Premier retour sur le groupe mécanique Shimano GRX 12 vitesses RX820 en usage intensif
Par Test matériel - Commentaires : 13 .
le mardi 16 juillet 2024 11:15 -Premier point étape de l'essai longue durée de cette transmission Shimano GRX RX820 que je vous avais présenté ici.
Un peu plus de 1000 kilomètres pour l'heure, mais uniquement en usage gravel et souvent dans des conditions très difficiles, dont une épreuve cyclosportive, la Traka en Espagne, sur 200 km et 2600 m de D+ avec des conditions mêlant boue et poussière.
Si c'est encore insuffisant pour mesurer la durabilité de certaines pièces, cela me permet tout de même de vous donner mon avis sur ce groupe ici testé en version mono plateau. Retour sur ce groupe dédié à la pratique gravel, son ergonomie, son efficacité, après vous avoir donné mon avis sur les roues GRX RX880.
Ce groupe Shimano GRX 12 vitesses RX820 est donc positionné sur le haut de gamme des transmissions gravel mécaniques.
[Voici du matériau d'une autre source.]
(** * A log-structured key-value store and a least-traffic load balancer

    Shallow embedding of the Go packages [datastore] (entry.go, db.go) and
    [cmd/lb] (balancer.go), with the properties of the specification stated
    and proved over the embedding.

    Conventions of the embedding.
    - A Go [string] is a [string]; a [[]byte] is a [list byte];
      [[]byte(s)] is [list_byte_of_string] and [string(b)] is
      [string_of_list_byte].
    - [uint32] values are integers reduced modulo [2^32] where the source
      converts or adds in [uint32]; [int] and [int64] values (lengths, file
      offsets, traffic counters) are integers.
    - The directory of the store is a finite map from entry names to file
      contents; a [*os.File] opened for append is the name of its entry.
    - Creating a file, appending to it and removing it always succeed;
      the errors of the embedding are those the code meets on the content
      of the directory (a missing file, a short read).
    - Functions that can fail return a [result]: a value, one of the error
      values of the program, or a run-time panic.
    - Operations run one at a time: [Put] is the operation the mutation
      routine runs for it, and the locks are not modelled. *)

From Stdlib Require Import ZArith List Lia Ascii String.
From Stdlib.Strings Require Byte.
From stdpp Require Import base option list gmap strings pretty sorting.

Import ListNotations.
Local Open Scope Z_scope.

Abbreviation byte := Byte.byte.

(** ** Results and errors *)

Inductive error : Type :=
| ErrNotFound        (* datastore.ErrNotFound *)
| ErrHashMismatch    (* datastore.ErrHashMismatch *)
| EOF                (* io.EOF *)
| ErrUnexpectedEOF   (* io.ErrUnexpectedEOF *)
| ErrNotExist        (* fs.PathError from os.Open on a missing file *)
| ErrInvalid.        (* os.ErrInvalid / EINVAL: nil file, negative seek *)

Inductive result (A : Type) : Type :=
| Ok (a : A)
| Err (e : error)
| Panic.

Arguments Ok {A} a.
Arguments Err {A} e.
Arguments Panic {A}.

(** Sequencing: an error or a panic ends the computation. *)
Global Instance result_bind : MBind result := fun A B k r =>
  match r with
  | Ok a => k a
  | Err e => Err e
  | Panic => Panic
  end.

Global Instance result_ret : MRet result := fun A a => Ok a.

(** A panicking slice or index expression: [None] becomes [Panic]. *)
Definition orPanic {A} (o : option A) : result A :=
  match o with
  | Some a => Ok a
  | None => Panic
  end.

(** ** Bytes, slices and little-endian words *)

Module Bytes.

Definition toZ (b : byte) : Z := Z.of_N (Byte.to_N b).

(** [byte(v)]: the low eight bits. *)
Definition ofZ (v : Z) : byte :=
  match Byte.of_N (Z.to_N (v mod 256)) with
  | Some b => b
  | None => Byte.x00
  end.

Definition zeros (n : nat) : list byte := repeat Byte.x00 n.

(** [s[lo:hi]] on a slice whose capacity is its length. *)
Definition slice (lo hi : Z) (s : list byte) : option (list byte) :=
  if decide (0 <= lo /\ lo <= hi /\ hi <= Z.of_nat (length s))
  then Some (firstn (Z.to_nat (hi - lo)) (skipn (Z.to_nat lo) s))
  else None.

(** [s[lo:]]. *)
Definition sliceFrom (lo : Z) (s : list byte) : option (list byte) :=
  slice lo (Z.of_nat (length s)) s.

(** [copy(dst[off:], src)]: overwrites [dst] from [off] with as much of
    [src] as fits; the result is the new [dst]. *)
Definition copyAt (off : nat) (src dst : list byte) : list byte :=
  firstn off dst
    ++ firstn (length dst - off) src
    ++ skipn (off + length src) dst.

Definition uint32 (v : Z) : Z := v mod 2 ^ 32.

(** [binary.LittleEndian.PutUint32] as the four bytes it stores. *)
Definition le32 (v : Z) : list byte :=
  [ofZ v; ofZ (Z.shiftr v 8); ofZ (Z.shiftr v 16); ofZ (Z.shiftr v 24)].

(** [binary.LittleEndian.PutUint32(dst[off:], v)]. *)
Definition PutUint32 (off : nat) (v : Z) (dst : list byte) : list byte :=
  copyAt off (le32 v) dst.

(** [binary.LittleEndian.Uint32(b)]; panics on fewer than four bytes. *)
Definition Uint32 (b : list byte) : option Z :=
  match b with
  | b0 :: b1 :: b2 :: b3 :: _ =>
      Some (Z.lor (toZ b0)
             (Z.lor (Z.shiftl (toZ b1) 8)
               (Z.lor (Z.shiftl (toZ b2) 16) (Z.shiftl (toZ b3) 24))))
  | _ => None
  end.

End Bytes.

(** ** SHA-1 (crypto/sha1) and its lowercase hexadecimal rendering *)

Module Sha1.

Definition w32 (x : Z) : Z := x mod 2 ^ 32.

Definition rotl (n x : Z) : Z :=
  w32 (Z.lor (Z.shiftl x n) (Z.shiftr x (32 - n))).

(** Big-endian bytes of a word of [n] bytes. *)
Fixpoint be (n : nat) (x : Z) : list byte :=
  match n with
  | O => []
  | S m => Bytes.ofZ (Z.shiftr x (8 * Z.of_nat m)) :: be m x
  end.

Definition beWord (bs : list byte) : Z :=
  fold_left (fun acc b => acc * 256 + Bytes.toZ b) bs 0.

(** Message padding: a one bit, zeros up to 56 modulo 64, the bit length. *)
Definition pad (msg : list byte) : list byte :=
  let len := Z.of_nat (length msg) in
  msg ++ [Byte.x80]
      ++ Bytes.zeros (Z.to_nat ((55 - len) mod 64))
      ++ be 8 ((8 * len) mod 2 ^ 64).

Fixpoint chunks (fuel : nat) (n : nat) (l : list byte) : list (list byte) :=
  match fuel with
  | O => []
  | S fuel' =>
      match l with
      | [] => []
      | _ => firstn n l :: chunks fuel' n (skipn n l)
      end
  end.

Definition blockWords (blk : list byte) : list Z :=
  map beWord (chunks 16 4 blk).

(** The message schedule: 16 block words extended to 80. *)
Fixpoint schedule (n : nat) (w : list Z) : list Z :=
  match n with
  | O => w
  | S m =>
      let i := length w in
      let x := Z.lxor (Z.lxor (nth (i - 3) w 0) (nth (i - 8) w 0))
                      (Z.lxor (nth (i - 14) w 0) (nth (i - 16) w 0)) in
      schedule m (w ++ [rotl 1 x])
  end.

Record state := State { h0 : Z; h1 : Z; h2 : Z; h3 : Z; h4 : Z }.

Definition init : state :=
  State 0x67452301 0xEFCDAB89 0x98BADCFE 0x10325476 0xC3D2E1F0.

Definition f (i : nat) (b c d : Z) : Z :=
  if (i <? 20)%nat then Z.lor (Z.land b c) (Z.land (w32 (Z.lnot b)) d)
  else if (i <? 40)%nat then Z.lxor (Z.lxor b c) d
  else if (i <? 60)%nat
       then Z.lor (Z.lor (Z.land b c) (Z.land b d)) (Z.land c d)
  else Z.lxor (Z.lxor b c) d.

Definition k (i : nat) : Z :=
  if (i <? 20)%nat then 0x5A827999
  else if (i <? 40)%nat then 0x6ED9EBA1
  else if (i <? 60)%nat then 0x8F1BBCDC
  else 0xCA62C1D6.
En version plus abordable, il existe la série RX610 et pour les adeptes des transmissions électroniques, Shimano propose depuis peu la transmission 12 vitesses Di2 RX825.
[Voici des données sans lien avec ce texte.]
(** Whatever the world, the function never returns the bar it
    allocated. *)
Lemma percent_with_format_never_returns_bar label format w r w' :
  progressbar_new_percent_with_format label format w = Ok r w' ->
  r = NoReturn \/ (r = Return NULL /\ malloc_ok w = false).
Proof.
  unfold progressbar_new_percent_with_format, bind at 1, malloc.
  destruct (malloc_ok w) eqn:Hm.
  - assert (Hp : (Z.max 1 (next_block w) =? NULL) = false)
      by (apply Z.eqb_neq; unfold NULL; lia).
    rewrite Hp.
    unfold bind.
    repeat match goal with
           | |- context [match ?c with Ok _ _ => _ | Fault _ => _ end] =>
               destruct c; try discriminate
           end.
    intros [= <- _]. left. reflexivity.
  - change (NULL =? NULL) with true. cbv iota.
    intros [= <- _]. right. split; reflexivity.
Qed.

(** ** The width probe *)

(** C7, at the failing input.  When the terminal type has no entry,
    [tgetent] answers 0; the probe takes that for success and returns
    the answer of [tgetnum], -1, as an [unsigned int].  The draw then
    computes its layout with a screen width of -1, not 80. *)
Theorem C7_unknown_terminal_is_not_defaulted :
  tgetent_result unknown_terminal_world = 0 /\
  get_screen_width unknown_terminal_world = Ok 4294967295 unknown_terminal_world /\
  Mach.to_int 4294967295 = -1 /\
  4294967295 <> Mach.to_uint DEFAULT_SCREEN_WIDTH /\
  written (progressbar_new_with_format 100 10 200 unknown_terminal_world)
  = Some ("|        | ETA: 0h00m00s" ++ String "013" "")%string /\
  written (progressbar_new_with_format 100 10 200 sample_world)
  = Some ("Emerging |                                                       | ETA: 0h00m00s"
            ++ String "013" "")%string.
Proof. vm_compute. repeat split; try reflexivity. discriminate. Qed.

(** The fallback is taken when [tgetent] answers a negative value. *)
Lemma get_screen_width_default w :
  tgetent_result w < 0 -> get_screen_width w = Ok DEFAULT_SCREEN_WIDTH w.
Proof.
  intros H. unfold get_screen_width.
  destruct (Z.leb_spec 0 (tgetent_result w)); [lia|reflexivity].
Qed.

(** ** Width accounting *)

(** The steps-mode bar at 0 of 10 with the empty label. *)
Definition unlabelled_bar : progressbar :=
  {| max := 10; slot := 0; start := 0; label := 400;
     format := default_glyphs; tumbler_format := NULL;
     tumbler_length := 0; tumbler_pos := 0 |}.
Des groupes qui ne sont pas des versions route retravaillées, mais bien des transmissions entièrement développées pour les contraintes du gravel.
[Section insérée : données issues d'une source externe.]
Lemma rstrip_idem s : rstrip (rstrip s) = rstrip s.
Proof.
  induction s as [|c r IH]; simpl; [done|].
  destruct (rstrip r) as [|a r'] eqn:Hr.
  - destruct (isspace c) eqn:Hc; simpl; [done|]. by rewrite Hc.
  - change (rstrip (String c (String a r'))) with
      match rstrip (String a r') with
      | EmptyString => if isspace c then EmptyString else String c EmptyString
      | r'' => String c r''
      end.
    by rewrite IH.
Qed.

Lemma strip_idem s : strip (strip s) = strip s.
Proof.
  unfold strip.
  rewrite (lstrip_fixed (rstrip (lstrip s)))
    by apply rstrip_head_visible, lstrip_head_visible.
  apply rstrip_idem.
Qed.

Lemma normal_form_idem line :
  lower (strip (lower (strip line))) = lower (strip line).
Proof. by rewrite strip_lower, strip_idem, lower_idem. Qed.

End NormalForm.

Lemma resolve_command_normal_form_aux (table : gmap string Z) (line : string) :
  PyStr.lower (PyStr.strip (PyStr.lower (PyStr.strip line)))
  = PyStr.lower (PyStr.strip line)
  /\ resolve_command table (PyStr.lower (PyStr.strip line))
     = resolve_command table line.
Proof.
  unfold resolve_command. split; [apply NormalForm.normal_form_idem|].
  by rewrite NormalForm.normal_form_idem.
Qed.

(** X19. Resolution looks at the stripped, lower-cased line only, and that
    form is stable: resolving the normal form of a line gives what the line
    itself gives, and two lines with the same normal form resolve alike. *)
Theorem resolve_command_normal_form (table : gmap string Z) (line : string) :
  PyStr.lower (PyStr.strip (PyStr.lower (PyStr.strip line)))
  = PyStr.lower (PyStr.strip line)
  /\ resolve_command table (PyStr.lower (PyStr.strip line))
     = resolve_command table line
  /\ resolve_command table (PyStr.strip line) = resolve_command table line
  /\ resolve_command table (PyStr.lower line) = resolve_command table line.
Proof.
  unfold resolve_command. split; [apply NormalForm.normal_form_idem|].
  split; [by rewrite NormalForm.normal_form_idem|].
  split; [by rewrite NormalForm.strip_idem|].
  by rewrite NormalForm.strip_lower, NormalForm.lower_idem.
Qed.

(** ** The action list and the help screen *)

Ltac decide_by_computation :=
  apply (bool_decide_unpack _); vm_compute; reflexivity.

(** X5. [show_action_list] prints one line per table entry, in increasing
    index order, and the indices are 0 to 22 without a gap.  Every line is
    truthful: the command it names and "action <idx>" both resolve to the
    index it shows. *)
Theorem show_action_list_truthful :
  map fst show_action_list = map Z.of_nat (seq 0 23)
  /\ (forall idx cmd,
        (idx, cmd) ∈ show_action_list <-> NLE_ACTIONS !! cmd = Some idx)
  /\ (forall idx cmd,
        (idx, cmd) ∈ show_action_list ->
        resolve_command NLE_ACTIONS cmd = Resolved idx
        /\ resolve_command NLE_ACTIONS ("action " +:+ PyStr.py_str_int idx)
           = Resolved idx).
Proof.
  assert (show_action_list = map (fun kv => (kv.2, kv.1)) NLE_ACTIONS_items)
    as Hlist by (vm_compute; reflexivity).
  assert (forall idx cmd,
            (idx, cmd) ∈ show_action_list <-> NLE_ACTIONS !! cmd = Some idx)
    as Hmem.
  { intros idx cmd. rewrite Hlist, NLE_ACTIONS_lookup, list_elem_of_fmap.
    split.
    - intros ([k i] & [= -> ->] & Hin). exact Hin.
    - intros Hin. by exists (cmd, idx). }
  split; [vm_compute; reflexivity|]. split; [exact Hmem|].
  intros idx cmd Hin. apply Hmem, NLE_ACTIONS_lookup in Hin.
  split; each_item Hin; vm_compute; reflexivity.
Qed.

Lemma show_action_list_truthful_witness :
  resolve_command NLE_ACTIONS "kick" = Resolved 20
  /\ resolve_command NLE_ACTIONS "action 20" = Resolved 20
  /\ NLE_ACTIONS !! "kick" = Some 20.
Proof.
  destruct show_action_list_truthful as (_ & Hmem & Htrue).
  assert ((20, "kick") ∈ show_action_list) as Hin by decide_by_computation.
  destruct (Htrue 20 "kick" Hin) as [Hcmd Hidx].
  split; [exact Hcmd|]. split; [exact Hidx|]. by apply Hmem.
Defined.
Cette nouvelle série RX820 affiche une ergonomie bien pensée et des rapports adaptés au gravel pour tous les types d'aventure loin de l'asphalte.
Une transmission mécanique proposée en 3 déclinaisons :
- 1x12 avec cassette 10-45
- 1x12 avec cassette 10-51
- 2x12 avec double-plateau 48-31 et cassette 11-34 ou 11-36
Habitué des double plateaux, pour l'occasion et vu que le marché semble adopter de plus en plus souvent le mono plateau sur les vélos gravel, j'ai donc choisi de changer mes habitudes avec la version mono plateau de 42 dents.
Pour ceux qui ne sont pas habitués, voici les équivalences de développements par rapport à des braquets route avec plateaux 34 et 36 dents (arrondis).
Pédalier | Cassette | Ratio minimum |
Développement approchant avec plateau 36 dents | Développement approchant avec plateau 34 dents |
Mono plateau 42 dents | 10x45 | 0,93 | 36x39 | 34x36 |
Mono plateau 42 dents | 10x51 | 0,82 | 36x44 | 34x41 |
Mono plateau 40 dents | 10x45 | 0,89 | 36x40 | 34x38 |
Mono plateau 40 dents | 10x51 | 0,78 | 36x46 | 34x43 |
Double plateau 48-31 | 11x34 | 0,91 | 36x39 | 34x37 |
Double plateau 48-31 | 11x36 | 0,86 | 36x42 | 34x39 |
La même chose pour les plus grands développements avec des plateaux de 50 et 52 dents (arrondis).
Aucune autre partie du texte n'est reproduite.